##### GIVEN RECORDS
Lemma bpow_succ e : bpow (e + 1) = 2 * bpow e.
Proof. rewrite bpow_add, bpow_1. lra. Qed.

Lemma bpow_pred e : bpow (e - 1) = bpow e / 2.
Proof.
  replace e with ((e - 1) + 1)%Z at 2 by lia. rewrite bpow_succ. lra.
Qed.

Lemma bpow_le a b : (a <= b)%Z -> bpow a <= bpow b.
Proof.
  intros H. replace b with (a + (b - a))%Z by lia. rewrite bpow_add.
  assert (1 <= bpow (b - a)).
  { assert (0 <= b - a)%Z as K by lia. revert K. generalize (b - a)%Z.
    intros z K. pattern z. apply natlike_ind; [rewrite bpow_0; lra| |exact K].
    intros x Hx IH. unfold Z.succ. rewrite bpow_succ. lra. }
  pose proof (bpow_gt_0 a). nra.
Qed.

Lemma IZR_pow2 n : (0 <= n)%Z -> IZR (2 ^ n) = bpow n.
Proof.
  intros H. pattern n. apply natlike_ind; [reflexivity| |exact H].
  intros x Hx IH. rewrite Z.pow_succ_r by exact Hx. unfold Z.succ.
  rewrite mult_IZR, IH, bpow_succ. reflexivity.
Qed.


Lemma IZR_xO p : IZR (Zpos p~0) = 2 * IZR (Zpos p).
Proof. rewrite Pos2Z.inj_xO, mult_IZR. reflexivity. Qed.

Lemma IZR_xI p : IZR (Zpos p~1) = 2 * IZR (Zpos p) + 1.
Proof. rewrite Pos2Z.inj_xI, plus_IZR, mult_IZR. reflexivity. Qed.

Lemma IZR_pos p : 1 <= IZR (Zpos p).
Proof. apply IZR_le. lia. Qed.

(** *** Number of binary digits *)

Lemma digits2_pos_bounds (p : positive) :
  (2 ^ (Zpos (digits2_pos p) - 1) <= Zpos p < 2 ^ Zpos (digits2_pos p))%Z.
Proof.
  induction p as [p IH|p IH|]; cbn [digits2_pos].
  - rewrite Pos2Z.inj_succ. replace (Z.succ (Zpos (digits2_pos p)) - 1)%Z
      with (Z.succ (Zpos (digits2_pos p) - 1)) by lia.
    rewrite !Z.pow_succ_r by lia. lia.
  - rewrite Pos2Z.inj_succ. replace (Z.succ (Zpos (digits2_pos p)) - 1)%Z
      with (Z.succ (Zpos (digits2_pos p) - 1)) by lia.
    rewrite !Z.pow_succ_r by lia. lia.
  - cbn. lia.
Qed.

Lemma Zdigits2_nonneg (m : Z) : (0 <= Zdigits2 m)%Z.
Proof. destruct m; cbn; lia. Qed.

Lemma Zdigits2_bounds (m : Z) :
  (0 < m)%Z -> (2 ^ (Zdigits2 m - 1) <= m < 2 ^ Zdigits2 m)%Z.
Proof. destruct m as [|p|p]; try lia. intros _. apply digits2_pos_bounds. Qed.

(** [Zdigits2] is the only [d] with [2^(d-1) <= m < 2^d]. *)
Lemma Zdigits2_unique (m d : Z) :
  (0 < m)%Z -> (2 ^ (d - 1) <= m < 2 ^ d)%Z -> Zdigits2 m = d.
Proof.
  intros Hm [Hl Hu]. destruct (Zdigits2_bounds m Hm) as [Kl Ku].
  pose proof (Zdigits2_nonneg m) as Hn.
  assert (0 < d)%Z as Hd.
  { destruct (Z.ltb_spec 0 d) as [|N]; [assumption|].
    destruct (Z.eq_dec d 0) as [->|]; [cbn in Hu; lia|].
    rewrite Z.pow_neg_r in Hu by lia. lia. }
  destruct (Z.lt_trichotomy (Zdigits2 m) d) as [L|[E|G]]; [|exact E|].
  - assert (2 ^ Zdigits2 m <= 2 ^ (d - 1))%Z by (apply Z.pow_le_mono_r; lia). lia.
  - assert (2 ^ d <= 2 ^ (Zdigits2 m - 1))%Z by (apply Z.pow_le_mono_r; lia). lia.
Qed.

(** *** Shifting a mantissa right, with round and sticky bits *)

(** [located u mrs]: the real [u] lies in [[m, m + 1)] for the mantissa [m]
    of [mrs], and the round and sticky bits tell on which side of the
    midpoint. *)
Definition located (u : R) (mrs : shr_record) : Prop :=
  let m := IZR (shr_m mrs) in
  match shr_r mrs, shr_s mrs with
  | false, false => u = m
  | false, true => m < u < m + / 2
  | true, false => u = m + / 2
  | true, true => m + / 2 < u < m + 1
  end.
##########
Where in the entries above does the word "exact" appear? Copy each line that has it.

**SOLVED EXERCISE**:
    intros z K. pattern z. apply natlike_ind; [rewrite bpow_0; lra| |exact K].
  intros H. pattern n. apply natlike_ind; [reflexivity| |exact H].
  intros x Hx IH. rewrite Z.pow_succ_r by exact Hx. unfold Z.succ.
  destruct (Z.lt_trichotomy (Zdigits2 m) d) as [L|[E|G]]; [|exact E|].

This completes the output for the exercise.